Assignment 4: Kafka Streams ECE 454

$30.00

Category: You will Instantly receive a download link for .zip solution file upon Payment || To Order Original Work Click Custom Order?

Description

5/5 - (1 vote)

Overview

• In this assignment, you will implement a simple real-time
stream processing application using the Kafka Streams API.

• A partial implementation of the application is provided in
the starter code tarball.

• Your goal is to complete the code so that it meets the
functional and non-functional requirements.

• ZooKeeper and Kafka are provided on manta.uwaterloo.ca
on the default ports (2181 and 9092, respectively).
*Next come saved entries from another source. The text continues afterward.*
Lemma load_store_field_apart o f g bs :
  apart f g -> Field_ok f -> Field_ok g -> length bs = Z.to_nat (Field_len f) ->
  load_field (store_field o f bs) g = load_field o g.
Proof.
  intros Ha [[[? ?] [? ?]] ?] [[[? ?] [? ?]] ?] Hb. unfold load_field, store_field, apart, Field_len in *.
  apply load_store_disjoint. lia.
Qed.

Lemma store_field_comm o f g bs bs' :
  apart f g -> Field_ok f -> Field_ok g ->
  length bs = Z.to_nat (Field_len f) -> length bs' = Z.to_nat (Field_len g) ->
  store_field (store_field o f bs) g bs' = store_field (store_field o g bs') f bs.
Proof.
  intros Ha [[[? ?] [? ?]] ?] [[[? ?] [? ?]] ?] Hb Hb'. unfold store_field, apart, Field_len in *.
  apply store_store_comm. lia.
Qed.

Lemma store_field_overwrite o f bs bs' :
  length bs = length bs' -> store_field (store_field o f bs) f bs' = store_field o f bs'.
Proof. apply store_store_same. Qed.

Lemma store_load_field o f : store_field o f (load_field o f) = o.
Proof. apply store_load. Qed.

(** ** Whole-tuple schemas meet the laws *)
Definition columns_ok (size : Z) (columns mut_columns : list Field) : bool :=
  forallb (fun f => in_objectb f size) columns &&
  forallb (fun f => bool_decide (f ∈ columns)) mut_columns.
• ZooKeeper is provided because it is needed by Kafka. Your
Java code should not interact with ZooKeeper directly.

Learning objectives
Upon successful completion of the assignment, you will know
how to:
• process incoming messages from a topic and output
messages to a topic using the Kafka Streams API

• use functional programming to manipulate streams
• use Kafka serializers and deserializers

Inputs and outputs
Your application will receive two data streams as input, and
will produce a single data stream as output. The names of the
topics corresponding to these streams will be provided on the
command line.

Kafka Streams
application
(your code)
student-$USER
classroom-$USER
output-$USER

Note: The variable $USER denotes your Nexus user ID.

Inputs
• Your application will consume messages from two Kafka
topics containing information regarding students and
classrooms.

• The first topic provides info on students and their
whereabouts. Each message is a string key-value pair of the
following form:
Student_ID,Room_ID

• The second topic provides info on classrooms and their
capacity. Each message is a string key-value pair of the
following form:
Room_ID,max_capacity

Input examples: classroom topic
• In the following example, RoomA is assigned a maximum
capacity of 10, then RoomB is assigned a maximum capacity
of 10, and finally the maximum capacity of RoomB is
increased from 10 to 15.

• Sequence of messages written to classroom topic:
RoomA,10
RoomB,10
RoomB,15

Input examples: student topic
• In the following example, Student100 enters RoomB, then
Student200 enters RoomB, and finally Student100 moves
from RoomB to RoomA.

• Sequence of key-value messages written to student topic:
Student100,RoomB
Student200,RoomB
Student100,RoomA

Output
• The goal of the application is to output (i.e., commit to the
output topic) rooms for which the current occupancy
exceeds the maximum capacity, along with some additional
information. For each such room, the application should
output a string key-value pair of the following form:
Room_ID,current_occupancy

• If the occupancy of a room is decreased subsequently to a
value less than or equal the capacity, or if the capacity is
increased to a value greater than or equal the occupancy, the
application should output a string key-value pair of the
following form:
Room_ID,OK

Example of inputs and output
student topic classroom topic output topic
RoomA,2
RoomB,2
Student100,RoomA
Student200,RoomA
Student300,RoomA
RoomA,3
Student400,RoomA
RoomA,4
Student100,RoomB
RoomA,3
Student200,RoomB
RoomA,OK
Student300,RoomB
RoomB,3

Notes
1. The correct output depends not only on the messages supplied
in the input streams, but also on the order in which student and
classroom messages are processed.

2. If a student enters a room for which there is no room data, then
assume that the room’s max capacity is unbounded.

3. The application should be configured so that each input
message is consumed and processed in around one second or
less.

For example, if the occupancy of a room increases beyond
the maximum capacity then the corresponding output record
should be committed to the output topic within around one
second.

When the grading script commits a message to one of
the input topics, it will wait up to five seconds for the
application to commit a message to the output topic.

Packaging and submission
• All your Java classes must be in the default package.
• Please keep the code simple use a single Java file called
A4Application. A partial implementation and build script are
provided.

• Do not change the structure of the command line arguments of
the provided A4Application program.
• The classpath for this assignment comprises all the jar files
packaged with Kafka under kafka_2.11-2.3.0/libs.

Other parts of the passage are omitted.